L’opération de police menée avec brio arrive à point nommé. La police française vient en effet de démontrer par deux fois son talent inégalable pour se ridiculiser. Alors que le Parlement essaye de faire passer la loi « sécurité globale » qui interdit entre autres de filmer les forces de l’ordre, on les voit le 24 novembre démanteler à la matraque un camp de migrants en plein Paris avant de s’adonner à une chasse à l’homme, puis le 27 décembre rouer de coups un producteur de musique noir dans son propre studio. Et si on voit les brutes se déchaîner, c’est précisément qu’elles ont été filmées.

Sur les crânes des ronds-de-cuir, on dût s’arracher les derniers cheveux pour trouver comment faire diversion. Il était temps de ressortir l’ultragauche terroriste du placard, d’agiter le fantasme des intentions d’envisager de projeter des attentats contre la République et en somme de protéger tous les citoyens contre les crimes de pensée. Aussitôt les arrestations faites, on apprit donc en toute logique que « le meneur était ancré dans une idéologie prônant la révolution ». Diable !
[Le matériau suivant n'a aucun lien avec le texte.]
Lemma good_ban userId actor reason v eventId now :
  good (one_of [v; eventId]) (unmentioned v) [insertRevocation userId actor reason v now; banStatement userId v now].
Proof.
  intros db db' bs Hwf Hfresh E. pose proof Hwf as [H1 H2 H3 H4 H5 H6 H7]. cbn in E. unfold insertRevocation, banStatement, updateUser in E.
  destruct (revocable userId actor db) eqn:Erev.
  2:{ cbn in E. assert (Ecur : currentRevocation userId v db = false).
    { unfold currentRevocation, revocation_where. destruct (ac_revocations db !! userId) as [r|] eqn:Er; [|done].
      apply not_true_is_false. intros Hc. reflect_bools. apply Hfresh. right. eauto. }
    rewrite Ecur in E. destruct (ac_users db !! userId); cbn in E; simplify_eq; (split; [done|by apply core_changes]). }
  destruct (existsb _ _) eqn:Edup; [done|]. destruct (negb _); [done|]. cbn in E.
  unfold revocable in Erev. apply andb_true_iff in Erev as [Erev Hsafe]. reflect_bools.
  match goal with Hx : user_where _ _ userId = true |- _ => apply user_where_spec in Hx as (u & Hu & Hlive) end.
  rewrite Hu in E. unfold currentRevocation, revocation_where in E. cbn in E. rewrite lookup_insert_eq in E. cbn in E.
  rewrite String.eqb_refl in E. cbn in E. simplify_eq. set (u' := set_ban _ _ _ _ _ _ _). set (r' := newRevocation _ _ _ _).
  assert (Hnone : ac_revocations db !! userId = None) by (by destruct (ac_revocations db !! userId)).
  assert (Hrow : forall i x, <[userId := r']> (ac_revocations db) !! i = Some x ->
    (i = userId /\ x = r') \/ (i <> userId /\ ac_revocations db !! i = Some x)).
  { intros i x. destruct (decide (i = userId)) as [->|Hne]; [rewrite lookup_insert_eq; naive_solver|].
    rewrite lookup_insert_ne by done. auto. }
  assert (Hold : forall i x, ac_revocations db !! i = Some x -> vo_revocationId x <> v).
  { intros i x Hx Ev. apply Hfresh. right. eauto. }
  split.
  - split; cbn [ac_users ac_revocations ac_events set_users set_revocations].
    + intros i x [[-> ->]|[Hne Hx]]%Hrow; [exists u'; by rewrite lookup_insert_eq|].
      rewrite lookup_insert_ne by done. by apply (H1 i x).
    + intros i x Hx Hd Hb. destruct (decide (i = userId)) as [->|Hne].
      * rewrite lookup_insert_eq in Hx. simplify_eq. split; [done|]. rewrite lookup_insert_eq. by eexists.
      * rewrite lookup_insert_ne in Hx by done. rewrite lookup_insert_ne by done. by apply (H2 i x).
    + intros i x [[-> ->]|[_ Hx]]%Hrow; [done|by apply (H3 i)].
    + intros i j x y [[-> ->]|[Hni Hx]]%Hrow [[-> ->]|[Hnj Hy]]%Hrow Ev; [done|..]; [| |by apply (H4 i j x y)]; exfalso.
      * by apply (Hold j y).
      * by apply (Hold i x).
    + intros i x [[-> ->]|[_ Hx]]%Hrow; [|by apply (H5 i)]. intros (e & He & _ & Ev)%completions_In. exfalso.
      apply Hfresh. left. eauto.
    + intros i x a [[-> ->]|[_ Hx]]%Hrow; [done|by apply (H6 i)].
    + done.
  - apply (changes_trans _ _ (set_users db (<[userId := u']> (ac_users db)))).
    + apply (user_changes db userId u); [done|split_and!; cbn; [lia|right; lia|done]|]. intros Hs. right.
      by apply lastAdministratorSafe_spec.
    + split_and!; [by apply access_kept_same|by apply administered_same|]. intros x [Hx|(i & y & [[-> ->]|[_ Hy]]%Hrow & <-)].
      * left. by left.
      * right. by left.
      * left. right. eauto.
Qed.
Lemma good_revoke userId actor reason v eventId now :
  good (one_of [v; eventId]) (unmentioned v) (revokeStatements userId actor reason v eventId now).
Proof.
  apply (good_seq _ _ [_; _] [_; _; _]); [apply good_ban|]. apply (good_seq _ anyway [_; _] [_]).
  - apply good_core. repeat constructor; apply core_servers.
  - apply (good_revocation_event _ anyway _ _ _ eventId access_blocked (fun r => Some (vo_revokedBy r)) (fun _ => None)
      (fun r => Some (vo_reason r)) vo_revokedAt); [discriminate|]. right. by left.
Qed.

(** ** Restoring *)

Lemma eventExists_mentioned x type db : eventExists x type db = true -> mentioned db x.
Proof. intros (e & He & Hp)%existsb_exists. left. reflect_bools. eauto. Qed.
Lemma unmentioned_event x type db : unmentioned x db -> eventExists x type db = false.
Proof. intros Hx. apply not_true_is_false. intros ?%eventExists_mentioned. done. Qed.
Lemma event_added e db : eventExists (ev_id e) (ev_eventType e) (set_events db (ac_events db ++ [e])) = true.
Proof. unfold eventExists. cbn. rewrite existsb_app. cbn. rewrite String.eqb_refl, bool_decide_eq_true_2 by done. apply orb_true_r. Qed.
Lemma core_event x type db db' : same_core db db' -> eventExists x type db' = eventExists x type db.
Proof. intros [_ _ E _]. unfold eventExists. by rewrite E. Qed.

(** The statements of a restore between the event and the account. *)
Definition restoreSweep (userId eventId : string) (now : Z) : list AccStmt :=
  accountCredentialSweepStatements (restored eventId) userId now ++
  [on_credentials (fun db c => set_userKeys c (delete_where (fun k => (uk_userId k =s userId) && restored eventId db) (cr_sshKeys c)));
   on_credentials (fun db => deleteClients (fun ct => is_user userId (ct_userId ct) && restored eventId db));
   on_directory (fun db d => set_members d (delete_where
     (fun m => (ms_userId m =s userId) && restored eventId db && negb (soleOwnerMembershipSql db m)) (dr_members d)));
   on_servers (fun db v => set_hosts v (update_where
     (fun h => personalOf userId h && isNull (sh_ownerRemovalCompletedAt h) && restored eventId db) (retiredServer now (removalOf eventId)) (sv_hosts v)))] ++
  retiredHostCredentialStatements
    (fun db column => existsb (fun h => sql_eq column (Some (sh_id h)) && personalOf userId h) (sv_hosts (ac_servers db)) && restored eventId db) now.
Definition restoreEvent (userId actor v eventId : string) (now : Z) : AccStmt :=
  insertRevocationEvent userId v (restorable userId actor)
    (fun db r => revocationEvent db eventId access_restored userId r (Some actor) None (Some "admin_restored") now).
Definition restoredAccount (now : Z) (u : AccountRow) : AccountRow := set_ban u false None (Some "user") up_platform (pu_accessGeneration u) now.
Definition restoreAccess_ (userId v eventId : string) (now : Z) : list AccStmt :=
  [updateUser userId (fun db _ => restored eventId db) (restoredAccount now);
   fun db =>
     if revocation_where (fun _ => true) userId v db && restored eventId db
     then Ok (set_revocations db (delete userId (ac_revocations db)), true) else Ok (db, false)].
Lemma restoreStatements_split userId actor v eventId now :
  restoreStatements userId actor v eventId now =
  restoreEvent userId actor v eventId now :: restoreSweep userId eventId now ++ restoreAccess_ userId v eventId now.
Proof. reflexivity. Qed.
Lemma core_restore userId eventId now : Forall keeps_core (restoreSweep userId eventId now).
Proof.
  unfold restoreSweep. apply Forall_app. split; [apply core_sweep|]. apply Forall_app. split; [|apply core_retired].
  repeat constructor; (apply core_credentials || apply core_servers || apply core_members).
Qed.

(** Lifting the ban and deleting the row, of an account that was banned. *)
Lemma lift_ban db userId u r now :
  ac_users db !! userId = Some u -> ac_revocations db !! userId = Some r -> pu_banned u = Some true -> acc_wf db ->
  let db' := set_revocations (set_users db (<[userId := restoredAccount now u]> (ac_users db))) (delete userId (ac_revocations db)) in
  acc_wf db' /\ changes nothing db db'.
Proof.
  intros Hu Hr Hb [H1 H2 H3 H4 H5 H6 H7]. cbn zeta.
  assert (Hrow : forall i x, delete userId (ac_revocations db) !! i = Some x -> i <> userId /\ ac_revocations db !! i = Some x).
  { intros i x [? ?]%lookup_delete_Some. auto. }
  split.
  - split; cbn [ac_users ac_revocations ac_events set_users set_revocations].
    + intros i x [Hne Hx]%Hrow. rewrite lookup_insert_ne by done. by apply (H1 i x).
    + intros i x Hx Hd Hbx. destruct (decide (i = userId)) as [->|Hne]; [rewrite lookup_insert_eq in Hx; by simplify_eq|].
      rewrite lookup_insert_ne in Hx by done. rewrite lookup_delete_ne by done. by apply (H2 i x).
    + intros i x [_ Hx]%Hrow. by apply (H3 i).
    + intros i j x y [_ Hx]%Hrow [_ Hy]%Hrow. by apply H4.
    + intros i x [_ Hx]%Hrow. by apply (H5 i).
    + intros i x a [_ Hx]%Hrow. by apply (H6 i).
    + done.
  - apply (changes_trans _ _ (set_users db (<[userId := restoredAccount now u]> (ac_users db)))).
    + assert (Hina : activeAccountSql u = false) by (unfold activeAccountSql; rewrite Hb; by rewrite andb_false_r).
      apply (user_changes db userId u); [done|split_and!; cbn; [lia|by rewrite Hina|done]|].
      intros [(v & Hv & Ha)%user_where_spec _]%signingAdmin_spec. simplify_eq. unfold activeAdminSql in Ha. by rewrite Hina in Ha.
    + split_and!; [by apply access_kept_same|by apply administered_same|]. intros x [Hx|(i & y & [_ Hy]%Hrow & <-)]; left; [by left|right; eauto].
Qed.

Lemma restoreAccess_off d userId v eventId now :
  restored eventId d = false -> acc_batch (restoreAccess_ userId v eventId now) d = Ok (d, [false; false]).
Proof.
  intros E. unfold restoreAccess_. cbn [acc_batch]. unfold updateUser.
  assert (E' : (if revocation_where (fun _ => true) userId v d && restored eventId d
    then Ok (set_revocations d (delete userId (ac_revocations d)), true) else Ok (d, false)) = (Ok (d, false) : result AccConstraint _)).
  { by rewrite E, andb_false_r. }
  destruct (ac_users d !! userId); rewrite ?E; cbn [result_bind fst snd]; by rewrite E'.
Qed.
Lemma restoreAccess_on d userId u r eventId now :
  restored eventId d = true -> ac_users d !! userId = Some u -> ac_revocations d !! userId = Some r ->
  acc_batch (restoreAccess_ userId (vo_revocationId r) eventId now) d =
  Ok (set_revocations (set_users d (<[userId := restoredAccount now u]> (ac_users d))) (delete userId (ac_revocations d)), [true; true]).
Proof.
  intros E Hu Hr. unfold restoreAccess_. cbn [acc_batch]. unfold updateUser. rewrite Hu, E. cbn [result_bind fst snd].
  set (d1 := set_users d _). change (restored eventId d1) with (restored eventId d). rewrite E.
  unfold revocation_where. change (ac_revocations d1) with (ac_revocations d). rewrite Hr, String.eqb_refl. done.
Qed.

Lemma restorable_inv userId actor db r :
  restorable userId actor db r = true ->
  exists u, ac_users db !! userId = Some u /\ pu_banned u = Some true /\ pu_deletedAt u = None /\ vo_cleanupCompletedAt r <> None /\
    activeAdministrator db actor = true.
Proof.
  unfold restorable. rewrite !andb_true_iff. intros [[Hc (u & Hu & Hban)%user_where_spec] Ha]. rewrite !andb_true_iff in Hban.
  destruct Hban as [[Hd Hb] _]. exists u. destruct (pu_banned u) as [[]|], (pu_deletedAt u), (vo_cleanupCompletedAt r); by split_and!.
Qed.

Lemma batch_around s l1 l2 db db' bs :
  Forall keeps_core l1 -> acc_batch (s :: l1 ++ l2) db = Ok (db', bs) ->
  exists d b d1 cs ds, s db = Ok (d, b) /\ acc_batch l1 d = Ok (d1, cs) /\ same_core d d1 /\
    acc_batch l2 d1 = Ok (db', ds) /\ bs = b :: cs ++ ds.
Proof.
  intros Hl E. cbn in E. destruct (s db) as [[d b]|]; cbn in E; [|done]. rewrite acc_batch_app in E.
  destruct (batch_core l1 d Hl) as (d1 & cs & E1 & Hcore). rewrite E1 in E. cbn in E.
  destruct (acc_batch l2 d1) as [[d2 ds]|] eqn:E2; cbn in E; [|done]. simplify_eq. exists d, b, d1, cs, ds. by split_and!.
Qed.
Si nous décidons d’écrire ce communiqué – bien que nous ne connaissons pas les personnes incarcérées –, de créer un comité de soutien aux inculpé.es, et d’appeler partout à multiplier les marques de solidarité, c’est que cette histoire nous rappelle étrangement la nôtre, ici, à Tarnac. Il y a 12 ans, des proches, des amies, des sœurs, des compagnons, se sont fait « enlever » par les services de police dans notre petite commune de Corrèze, brutalement sortie de l’anonymat pour servir la communication du cabinet de la ministre de l’Intérieur de l’époque, Michèle Alliot-Marie.

Tous les mauvais récits ont des airs de famille. Et ceux de l’imagination policière sont aussi frustes que sa brutalité. Voyez plutôt comme on nous ressert la même soupe rance : « Coup de filet dans l’ultragauche » ! « Ils préparaient un projet d’action violente » ! Mais attendez le décor, les éléments d’ambiance et les personnages. Le tableau général est grossier, macho, ringard, comme la boîte crânienne des fonctionnaires assermentés. Posez d’abord un leader, passionnément violent, puisqu’il est parti combattre Daech au Rojava. Ajoutez-y une compagne discrète, qui a naturellement été embrigadée. Et puis le bras droit, également violent et dangereux : il est artificier à Disney Land. Enfin le bras gauche, trouble et nomade : il aurait voyagé en Amérique latine. Quelques jeunes recrues fanatisées… Mélangez le tout et ajoutez l’épice : un fascicule explosif, la preuve des preuves, la charge des charges. En 2008, c’était « L’insurrection qui vient », en 2020 : « Comment créer et entraîner une unité milicienne ».

Aucun acte ne leur est reproché, excepté celui d’avoir projeté, et on sait bien où mènent les mauvaises pensées. On commence par écrire ACAB sur un banc d’école, on porte un tee-shirt Che Guevara, on déteste les milliardaires et on finit par poser des bombes. Heureusement, les hommes de bonne volonté savent deviner et pister les crimes de pensée. « Chaque jour, les femmes et les hommes de la DGSI protègent la République contre ceux qui veulent la détruire. Merci, une nouvelle fois, pour leur action contre ces activistes violents de l’ultragauche. » Merci Darmanin. Pour un peu, on oublierait que tu es soupçonné d’abus de confiance, de harcèlement sexuel et de viol. Encore quelques épisodes de ta série policière et on oubliera que toi et tes copains vous formez une association de malfaiteurs.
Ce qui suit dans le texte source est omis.